The Trafilatura tool provides advanced web content extraction capabilities, allowing AI agents to extract clean, structured text from web pages while removing boilerplate content like navigation, ads, and footers.
Overview
Trafilatura is a Python library and command-line tool designed to extract meaningful content from web pages.

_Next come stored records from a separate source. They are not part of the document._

(* ===== verification/Task.v ===== *)
(** * [kernel/proc/task.c]: the preemptive round-robin scheduler

    The task table is a list of 64 entries; the static variables are the record
    [sched].  Stacks come from the heap (through [AllocOps]), and the frames
    [task_create] and [task_create_user] build on them are words in memory, read
    back as [interrupt_frame_t] by the interrupt return path.

    A context switch is the value [task_schedule_if_needed] returns: the stack
    pointer the interrupt stub returns through.  The scheduler's behaviour under
    timer interrupts, yields and exits is a run over a list of [event]s. *)
From stdpp Require Import base numbers list gmap strings.
From Stdlib Require Import ZArith Lia.
From S2P Require Import Prelude.
From S2P Require Import Machine.
From S2P Require Import Alloc.
From S2P Require Import Heap.
From S2P Require Import Pmm.
From S2P Require Import Vmm.
From S2P Require Import Gdt.

Definition MAX_TASKS : Z := 64.
Definition TASK_STACK_SIZE : Z := 4096.

Inductive task_state := TASK_READY | TASK_RUNNING | TASK_TERMINATED.

#[global] Instance task_state_eq_dec : EqDecision task_state.
Proof. solve_decision. Defined.

Record task := Task {
  t_id : Z;
  t_esp : Z;
  stack_base : Z;
  user_stack_base : Z;
  kernel_stack_top : Z;
  t_state : task_state;
  t_name : string;
  is_user : bool;
}.

(** What [memset] leaves: note that 0 is [TASK_READY]. *)
Definition zero_task : task := Task 0 0 0 0 0 TASK_READY "" false.
#[global] Instance task_inhabited : Inhabited task := populate zero_task.

Record sched := Sched {
  tasks : list task;
  current : Z;
  count : Z;
  scheduler_ready : bool;
  need_reschedule : bool;
}.

Definition get_task (s : sched) (i : Z) : task := tasks s !!! Z.to_nat i.
Definition put_task (s : sched) (i : Z) (t : task) : sched :=
  {| tasks := <[Z.to_nat i := t]> (tasks s); current := current s; count := count s;
     scheduler_ready := scheduler_ready s; need_reschedule := need_reschedule s |}.
Definition set_current (s : sched) (i : Z) : sched :=
  {| tasks := tasks s; current := i; count := count s;
     scheduler_ready := scheduler_ready s; need_reschedule := need_reschedule s |}.
Definition set_count (s : sched) (n : Z) : sched :=
  {| tasks := tasks s; current := current s; count := n;
     scheduler_ready := scheduler_ready s; need_reschedule := need_reschedule s |}.
Definition set_need (s : sched) (b : bool) : sched :=
  {| tasks := tasks s; current := current s; count := count s;
     scheduler_ready := scheduler_ready s; need_reschedule := b |}.

Definition with_state (t : task) (st : task_state) : task :=
  {| t_id := t_id t; t_esp := t_esp t; stack_base := stack_base t;
     user_stack_base := user_stack_base t; kernel_stack_top := kernel_stack_top t;
     t_state := st; t_name := t_name t; is_user := is_user t |}.
Definition with_esp (t : task) (e : Z) : task :=
  {| t_id := t_id t; t_esp := e; stack_base := stack_base t;
     user_stack_base := user_stack_base t; kernel_stack_top := kernel_stack_top t;
     t_state := t_state t; t_name := t_name t; is_user := is_user t |}.

(** ** Scheduling *)

(** [state == TASK_READY || state == TASK_RUNNING] *)
Definition runnable (t : task) : bool :=
  bool_decide (t_state t = TASK_READY) || bool_decide (t_state t = TASK_RUNNING).

Fixpoint find_next_loop (n : nat) (s : sched) (id : Z) : Z :=
  match n with
  | O => current s
  | S n' =>
      if negb (id =? current s) && runnable (get_task s id) then id
      else find_next_loop n' s ((id +₃₂ 1) mod count s)
  end.

Definition find_next_ready (s : sched) : Z :=
  find_next_loop (Z.to_nat (count s)) s ((current s +₃₂ 1) mod count s).

Definition yield_isr_handler (s : sched) : sched := set_need s true.
Definition task_request_reschedule (s : sched) : sched := set_need s true.

(** Saving the current task's stack pointer and making [next] the running task. *)
Definition switch_to (s : sched) (esp next : Z) : sched :=
  let s2 := put_task s (current s) (with_esp (get_task s (current s)) esp) in
  let s3 := if bool_decide (t_state (get_task s2 (current s2)) = TASK_RUNNING)
            then put_task s2 (current s2) (with_state (get_task s2 (current s2)) TASK_READY)
            else s2 in
  let s4 := set_current s3 next in
  put_task s4 (current s4) (with_state (get_task s4 (current s4)) TASK_RUNNING).

(** The scheduler, with the TSS it updates. *)
Definition task_schedule_if_needed (s : sched) (g : gdt_state) (esp : Z) : Z * sched * gdt_state :=
  if negb (scheduler_ready s) || negb (need_reschedule s) then (esp, s, g)
  else
    let s1 := set_need s false in
    let next := find_next_ready s1 in
    if next =? current s1 then (esp, s1, g)
    else
      let s5 := switch_to s1 esp next in
      let g' := if negb (kernel_stack_top (get_task s5 (current s5)) =? 0)
                then tss_set_esp0 g (kernel_stack_top (get_task s5 (current s5))) else g in
      (t_esp (get_task s5 (current s5)), s5, g').

(** [task_exit] up to the yield it makes; the loop after it only runs when no
    other task is ready. *)
Definition task_exit_mark (s : sched) : sched :=
  put_task s (current s) (with_state (get_task s (current s)) TASK_TERMINATED).

(** What an interrupt does to the scheduler, [esp] being the frame the stub
    pushed: the timer handler or INT 0x81 requests a reschedule, any other
    interrupt does not; then [isr_handler] calls the scheduler. *)
Inductive event :=
  | EvTimer (esp : Z)
  | EvYield (esp : Z)
  | EvExit (esp : Z)
  | EvOther (esp : Z).

Definition interrupt (s : sched) (g : gdt_state) (e : event) : Z * sched * gdt_state :=
  match e with
  | EvTimer esp => task_schedule_if_needed (task_request_reschedule s) g esp
  | EvYield esp => task_schedule_if_needed (yield_isr_handler s) g esp
  | EvExit esp => task_schedule_if_needed (yield_isr_handler (task_exit_mark s)) g esp
  | EvOther esp => task_schedule_if_needed s g esp
  end.
(** A timer interrupt whose frame is at 4096. *)
Definition demo_kernel : kernel :=
  Kernel (Machine (store32 ∅ (4096 + 36) 32) []) (Io [] []) 0 demo_kbd demo_sched gdt_boot demo_heap.2.
Definition demo_idt : idt_state :=
  (idt_init (Machine ∅ []) (IdtState [] [] 0 0) (fun i => 0x100000 + 16 * i) 0x5000).2.
(** ** Queries, yielding and unknown numbers *)

(** Through INT 0x80, [sys_getpid] returns the number of the running task,
    [sys_uptime] the low 32 bits of the tick counter, [sys_yield] 0 after the
    scheduler has treated the interrupt as a yield, and every number that is not
    a system call gives -1; nothing else changes. *)
Theorem syscall_query_correct polls waits s k esp
  (Hl : length (interrupt_handlers s) = Z.to_nat IDT_ENTRIES) (Hv : f_int_no (frame_of k esp) = 128) :
  let n := f_eax (frame_of k esp) in
  let res := int80 polls waits s k esp in
  (n = SYS_GETPID -> returns k esp (current (k_sched k)) (EvOther esp) res) /\
  (n = SYS_UPTIME -> returns k esp (k_ticks k) (EvOther esp) res) /\
  (n = SYS_YIELD -> returns k esp 0 (EvYield esp) res) /\
  (SYS_MAX <= n -> returns k esp (-1) (EvOther esp) res).
Proof.
  intros n res. repeat split; intros Hn.
  - apply (returns_u32 _ _ (s32 (current (k_sched k)))); [apply u32_s32|].
    apply (int80_call polls waits s k esp Hl Hv sys_getpid); fold n; by rewrite ?Hn.
  - apply (returns_u32 _ _ (s32 (k_ticks k))); [apply u32_s32|].
    apply (int80_call polls waits s k esp Hl Hv sys_uptime); fold n; by rewrite ?Hn.
  - destruct (int80_call polls waits s k esp Hl Hv sys_yield 0
      (with_k_sched k (task_request_reschedule (k_sched k)) (k_gdt k))) as (esp' & k' & R); fold n; try by rewrite ?Hn.
    by exists esp', k'.
  - apply returns_intro. unfold res. rewrite int80_handler by done. unfold syscall_handler, syscall_outcome. fold n.
    rewrite Z.geb_leb. by destruct (Z.leb_spec SYS_MAX n); [|lia].
Qed.

(** ** Memory *)

(** The interrupt frame at [esp] lies in one live payload (a task's stack), or
    outside the heap (the boot stack). *)
Definition frame_placed (lv : list (Z * Z)) (esp : Z) : Prop :=
  (exists p n, In (p, n) lv /\ p <= esp /\ esp + 64 <= p + n) \/ esp + 64 <= HEAP_START \/ HEAP_END <= esp.

Lemma frame_kept lv m m' esp :
  frame_placed lv esp -> keeps lv m m' -> same_outside HEAP_START HEAP_END m m' ->
  frame_at m' esp = frame_at m esp.
Proof.
  intros Hp Hk Ho.
  assert (Hb : forall a, esp <= a < esp + 64 -> load8 m' a = load8 m a).
  { intros a Ha. destruct Hp as [(p & n & Hin & H1 & H2)|Hout]; [apply (Hk p n); [done|lia]|apply Ho; lia]. }
  unfold frame_at, load32. f_equal; apply load_le_ext; intros b Hbb; apply Hb; lia.
Qed.

(** A write to EAX leaves the heap what it was. *)
Lemma owns_eax (lv : list (Z * Z)) m m' (h : heap) esp :
  owns m h lv -> frame_placed lv esp -> same_outside (esp + 32) (esp + 36) m m' -> owns m' h lv.
Proof.
  intros Hown [(p & n & Hin & H1 & H2)|Hout] Ho.
  - apply (owns_write m m' h lv p n); [done|done|]. intros a Ha. apply Ho. lia.
  - apply (owns_outside m m' h lv); [done|]. intros a Ha. apply Ho. lia.
Qed.

(** Paging beside a frame: in a live payload, or outside the heap and off the paging
    structures. *)
Lemma frame_paging (lv : list (Z * Z)) m m' (h : heap) p v esp :
  owns m h lv -> frame_placed lv esp -> off_heap m p v ->
  (esp + 64 <= HEAP_START \/ HEAP_END <= esp -> off_range esp (esp + 64) m p v) ->
  vmm_inv m p v -> same_outside (esp + 32) (esp + 36) m m' ->
  vmm_inv m' p v /\ (forall q, 0 <= q < 2 ^ 20 -> walk m' v q = walk m v q).
Proof.
  intros Hown Hpl Hoff Hfr Hvm Ho. destruct Hpl as [(a & n & Hin & H1 & H2)|Hout].
  - destruct (owns_bounds _ _ _ _ _ Hown Hin) as (R1 & R2 & R3).
    destruct (vmm_inv_outside HEAP_START HEAP_END m m' p v Hvm Hoff) as (V1 & _ & V2); [|done].
    eapply same_outside_mono; [..|exact Ho]; lia.
  - destruct (vmm_inv_outside esp (esp + 64) m m' p v Hvm (Hfr Hout)) as (V1 & _ & V2); [|done].
    eapply same_outside_mono; [..|exact Ho]; lia.
Qed.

It focuses on main text extraction, metadata parsing, and content quality assessment, making it ideal for creating clean datasets from web sources.
Installation
Install the required dependencies:
pip install trafilatura lxml
For enhanced extraction capabilities, install additional dependencies:
pip install trafilatura[all]
Core Functions
Extracts clean text content from web pages with various configuration options.
from praisonaiagents.tools import trafilatura_extract
# Basic extraction from URL
content = trafilatura_extract(
url="https://example.com/article",
output_format="text"
)
# Extract with metadata
result = trafilatura_extract(
url="https://example.com/article",
include_metadata=True,
output_format="json"
)
print(result['title'])
print(result['author'])
print(result['date'])
print(result['text'])
Extract content from raw HTML string.
from praisonaiagents.tools import trafilatura_extract_from_html
html_content = "<html>...</html>"
extracted = trafilatura_extract_from_html(
html=html_content,
include_comments=False,
include_tables=True
)
Usage Examples
from praisonaiagents import Agent, Task
from praisonaiagents.tools import trafilatura_extract
# Create content extraction agent
extractor_agent = Agent(
name="Content Extractor",
instructions="Extract and analyze web content",
tools=[trafilatura_extract]
)
# Extract article content
task = Task(
description="Extract the main content from https://example.com/blog-post",
agent=extractor_agent
)
result = task.execute()
print(result)
from praisonaiagents.tools import trafilatura_extract
# Extract with all options
content = trafilatura_extract(
url="https://example.com/article",
output_format="xml", # xml, json, or text
include_metadata=True,
include_comments=True,
include_tables=True,
include_images=True,
include_links=True,
deduplicate=True,
language="en", # Target language
min_length=100, # Minimum text length
max_length=10000 # Maximum text length
)
Batch Processing Multiple URLs
from praisonaiagents.tools import trafilatura_extract
import concurrent.futures
urls = [
"https://example.com/article1",
"https://example.com/article2",
"https://example.com/article3"
]
def extract_url(url):
try:
return {
'url': url,
'content': trafilatura_extract(url, include_metadata=True)
}
except Exception as e:
return {'url': url, 'error': str(e)}
# Parallel extraction
with concurrent.futures.ThreadPoolExecutor(max_workers=5) as executor:
results = list(executor.map(extract_url, urls))
# Process results
for result in results:
if 'error' not in result:
print(f"Extracted from {result['url']}: {len(result['content']['text'])} characters")
Configuration Options
# Full configuration example
extraction_config = {
'url': 'https://example.com/article',
'output_format': 'json', # 'text', 'json', 'xml'
'include_metadata': True, # Extract title, author, date, etc.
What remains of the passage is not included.